__Try it__. Please state in a single number how many lines of the entries below include the word "socktype".

__Data extract__.
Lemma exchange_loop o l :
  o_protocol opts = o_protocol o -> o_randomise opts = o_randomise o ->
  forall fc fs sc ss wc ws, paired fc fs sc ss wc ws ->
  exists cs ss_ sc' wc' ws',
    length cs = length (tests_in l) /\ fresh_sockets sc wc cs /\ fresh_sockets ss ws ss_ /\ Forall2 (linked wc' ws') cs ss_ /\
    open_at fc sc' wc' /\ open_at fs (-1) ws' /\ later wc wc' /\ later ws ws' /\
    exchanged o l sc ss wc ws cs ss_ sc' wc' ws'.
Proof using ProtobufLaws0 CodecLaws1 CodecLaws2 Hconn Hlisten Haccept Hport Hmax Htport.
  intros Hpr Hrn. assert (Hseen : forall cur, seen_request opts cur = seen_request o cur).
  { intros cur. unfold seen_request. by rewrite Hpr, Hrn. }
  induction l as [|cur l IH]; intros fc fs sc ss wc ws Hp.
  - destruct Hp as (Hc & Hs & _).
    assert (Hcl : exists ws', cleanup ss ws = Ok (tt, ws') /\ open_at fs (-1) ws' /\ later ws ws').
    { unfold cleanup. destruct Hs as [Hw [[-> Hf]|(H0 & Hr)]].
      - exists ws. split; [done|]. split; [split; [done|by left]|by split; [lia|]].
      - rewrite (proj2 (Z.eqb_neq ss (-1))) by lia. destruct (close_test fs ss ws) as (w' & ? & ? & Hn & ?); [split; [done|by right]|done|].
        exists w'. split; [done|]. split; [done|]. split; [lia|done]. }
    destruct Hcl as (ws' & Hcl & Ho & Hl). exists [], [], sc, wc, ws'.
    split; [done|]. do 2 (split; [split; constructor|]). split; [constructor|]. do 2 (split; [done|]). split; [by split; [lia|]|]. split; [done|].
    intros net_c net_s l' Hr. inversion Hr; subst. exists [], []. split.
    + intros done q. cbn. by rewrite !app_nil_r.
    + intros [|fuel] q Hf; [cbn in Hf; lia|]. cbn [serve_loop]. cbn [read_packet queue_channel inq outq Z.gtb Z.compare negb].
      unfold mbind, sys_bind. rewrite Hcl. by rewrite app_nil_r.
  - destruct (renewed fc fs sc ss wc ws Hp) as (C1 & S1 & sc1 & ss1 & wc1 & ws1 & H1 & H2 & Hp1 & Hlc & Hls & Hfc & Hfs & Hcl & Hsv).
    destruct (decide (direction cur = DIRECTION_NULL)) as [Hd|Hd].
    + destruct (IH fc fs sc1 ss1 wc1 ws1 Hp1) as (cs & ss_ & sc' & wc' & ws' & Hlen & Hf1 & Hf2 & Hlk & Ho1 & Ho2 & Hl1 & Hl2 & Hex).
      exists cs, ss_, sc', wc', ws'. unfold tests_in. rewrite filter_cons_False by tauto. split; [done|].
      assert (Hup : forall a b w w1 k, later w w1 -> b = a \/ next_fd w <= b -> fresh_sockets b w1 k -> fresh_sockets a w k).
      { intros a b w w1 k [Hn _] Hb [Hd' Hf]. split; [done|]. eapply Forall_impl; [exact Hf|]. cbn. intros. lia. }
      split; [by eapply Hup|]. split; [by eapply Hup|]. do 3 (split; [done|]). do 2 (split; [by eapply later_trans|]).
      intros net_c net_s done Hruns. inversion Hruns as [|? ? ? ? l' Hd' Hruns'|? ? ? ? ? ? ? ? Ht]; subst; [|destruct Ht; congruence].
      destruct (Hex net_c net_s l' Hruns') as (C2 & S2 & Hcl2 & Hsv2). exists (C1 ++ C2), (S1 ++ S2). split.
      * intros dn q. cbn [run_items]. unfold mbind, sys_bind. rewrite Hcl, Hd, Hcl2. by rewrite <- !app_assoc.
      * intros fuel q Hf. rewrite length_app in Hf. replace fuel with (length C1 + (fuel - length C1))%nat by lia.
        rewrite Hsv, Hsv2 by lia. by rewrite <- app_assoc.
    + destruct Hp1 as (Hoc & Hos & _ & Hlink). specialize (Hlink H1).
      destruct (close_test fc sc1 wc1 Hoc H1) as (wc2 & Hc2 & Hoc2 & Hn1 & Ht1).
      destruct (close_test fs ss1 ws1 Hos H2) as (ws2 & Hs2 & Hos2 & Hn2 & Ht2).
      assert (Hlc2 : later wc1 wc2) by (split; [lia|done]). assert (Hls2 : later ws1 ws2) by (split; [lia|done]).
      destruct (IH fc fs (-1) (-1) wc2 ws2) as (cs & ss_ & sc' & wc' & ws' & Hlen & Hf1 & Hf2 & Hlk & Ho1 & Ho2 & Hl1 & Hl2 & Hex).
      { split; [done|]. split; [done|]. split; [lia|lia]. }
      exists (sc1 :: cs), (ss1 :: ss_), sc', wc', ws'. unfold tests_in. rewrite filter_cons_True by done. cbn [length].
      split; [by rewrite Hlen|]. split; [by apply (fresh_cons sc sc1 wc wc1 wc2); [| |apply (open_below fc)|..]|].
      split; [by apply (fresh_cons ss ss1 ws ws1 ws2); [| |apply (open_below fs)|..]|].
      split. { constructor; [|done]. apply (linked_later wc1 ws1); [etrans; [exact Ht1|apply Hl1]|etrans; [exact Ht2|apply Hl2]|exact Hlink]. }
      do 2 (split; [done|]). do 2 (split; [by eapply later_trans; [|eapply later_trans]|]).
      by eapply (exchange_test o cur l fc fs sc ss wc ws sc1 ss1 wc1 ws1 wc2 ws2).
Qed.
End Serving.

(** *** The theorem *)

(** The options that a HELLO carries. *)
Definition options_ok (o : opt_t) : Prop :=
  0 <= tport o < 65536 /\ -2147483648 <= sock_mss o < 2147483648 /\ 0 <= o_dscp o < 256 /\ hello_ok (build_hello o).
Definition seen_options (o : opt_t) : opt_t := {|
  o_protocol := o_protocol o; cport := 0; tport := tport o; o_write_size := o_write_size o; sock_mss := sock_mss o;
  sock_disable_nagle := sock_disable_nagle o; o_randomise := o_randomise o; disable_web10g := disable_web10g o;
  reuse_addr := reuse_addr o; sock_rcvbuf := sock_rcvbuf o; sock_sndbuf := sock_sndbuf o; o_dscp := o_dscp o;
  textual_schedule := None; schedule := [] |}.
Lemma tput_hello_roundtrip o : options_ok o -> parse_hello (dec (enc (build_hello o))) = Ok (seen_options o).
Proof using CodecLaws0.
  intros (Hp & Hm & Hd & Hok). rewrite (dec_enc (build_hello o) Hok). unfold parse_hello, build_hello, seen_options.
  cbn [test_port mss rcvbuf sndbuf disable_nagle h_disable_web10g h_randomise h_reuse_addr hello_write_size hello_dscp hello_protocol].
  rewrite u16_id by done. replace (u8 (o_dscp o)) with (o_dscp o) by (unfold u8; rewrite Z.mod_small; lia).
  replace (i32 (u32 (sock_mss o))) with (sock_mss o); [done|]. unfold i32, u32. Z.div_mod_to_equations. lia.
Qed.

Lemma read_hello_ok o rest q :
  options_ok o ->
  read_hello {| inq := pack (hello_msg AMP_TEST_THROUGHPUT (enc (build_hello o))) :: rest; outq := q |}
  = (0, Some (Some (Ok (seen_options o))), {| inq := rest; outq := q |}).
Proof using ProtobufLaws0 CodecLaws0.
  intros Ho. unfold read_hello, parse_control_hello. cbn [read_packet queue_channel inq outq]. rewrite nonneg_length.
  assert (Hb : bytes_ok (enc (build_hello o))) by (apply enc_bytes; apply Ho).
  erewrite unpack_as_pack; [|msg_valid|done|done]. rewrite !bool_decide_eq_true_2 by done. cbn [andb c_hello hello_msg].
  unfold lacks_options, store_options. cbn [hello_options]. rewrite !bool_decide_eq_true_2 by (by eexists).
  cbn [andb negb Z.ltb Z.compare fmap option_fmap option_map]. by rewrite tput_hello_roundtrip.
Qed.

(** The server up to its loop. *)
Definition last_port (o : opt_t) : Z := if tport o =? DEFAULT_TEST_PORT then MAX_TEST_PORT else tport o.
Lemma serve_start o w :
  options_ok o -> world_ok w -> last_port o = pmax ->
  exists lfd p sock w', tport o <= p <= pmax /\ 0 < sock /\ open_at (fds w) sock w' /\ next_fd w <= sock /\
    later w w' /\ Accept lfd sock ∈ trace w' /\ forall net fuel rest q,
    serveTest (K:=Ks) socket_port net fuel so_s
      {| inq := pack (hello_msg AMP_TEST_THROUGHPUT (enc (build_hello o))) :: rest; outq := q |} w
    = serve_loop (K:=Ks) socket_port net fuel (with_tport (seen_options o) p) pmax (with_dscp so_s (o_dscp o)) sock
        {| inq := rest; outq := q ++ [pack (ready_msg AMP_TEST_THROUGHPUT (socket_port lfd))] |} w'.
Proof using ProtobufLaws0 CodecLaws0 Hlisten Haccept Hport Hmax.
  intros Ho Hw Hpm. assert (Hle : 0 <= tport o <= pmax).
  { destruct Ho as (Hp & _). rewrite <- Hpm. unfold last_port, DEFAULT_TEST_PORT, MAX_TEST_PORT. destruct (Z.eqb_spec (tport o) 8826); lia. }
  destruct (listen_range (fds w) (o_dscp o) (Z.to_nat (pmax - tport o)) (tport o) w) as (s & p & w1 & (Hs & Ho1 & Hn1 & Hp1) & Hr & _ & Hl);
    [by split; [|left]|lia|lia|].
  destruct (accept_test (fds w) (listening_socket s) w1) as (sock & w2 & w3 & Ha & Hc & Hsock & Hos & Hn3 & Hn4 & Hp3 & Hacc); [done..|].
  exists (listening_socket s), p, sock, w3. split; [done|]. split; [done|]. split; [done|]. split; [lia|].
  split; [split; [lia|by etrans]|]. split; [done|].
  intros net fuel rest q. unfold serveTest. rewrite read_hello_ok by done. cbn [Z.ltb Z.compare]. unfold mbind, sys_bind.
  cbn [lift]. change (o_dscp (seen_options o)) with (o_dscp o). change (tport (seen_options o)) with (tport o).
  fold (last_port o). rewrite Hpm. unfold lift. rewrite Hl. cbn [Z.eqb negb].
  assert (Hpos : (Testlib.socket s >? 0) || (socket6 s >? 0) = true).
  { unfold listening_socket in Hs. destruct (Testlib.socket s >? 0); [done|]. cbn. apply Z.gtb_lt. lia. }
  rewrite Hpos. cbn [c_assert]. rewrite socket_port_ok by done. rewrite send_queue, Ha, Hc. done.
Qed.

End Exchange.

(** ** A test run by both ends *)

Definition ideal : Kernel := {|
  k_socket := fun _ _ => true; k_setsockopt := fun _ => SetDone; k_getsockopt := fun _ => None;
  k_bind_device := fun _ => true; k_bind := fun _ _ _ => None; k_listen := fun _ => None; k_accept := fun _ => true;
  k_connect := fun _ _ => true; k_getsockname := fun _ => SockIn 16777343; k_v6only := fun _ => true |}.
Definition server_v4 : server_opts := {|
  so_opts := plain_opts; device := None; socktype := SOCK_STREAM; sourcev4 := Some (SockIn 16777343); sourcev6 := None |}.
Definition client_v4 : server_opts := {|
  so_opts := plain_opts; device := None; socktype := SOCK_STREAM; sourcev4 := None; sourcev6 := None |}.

__Problem solution__. 2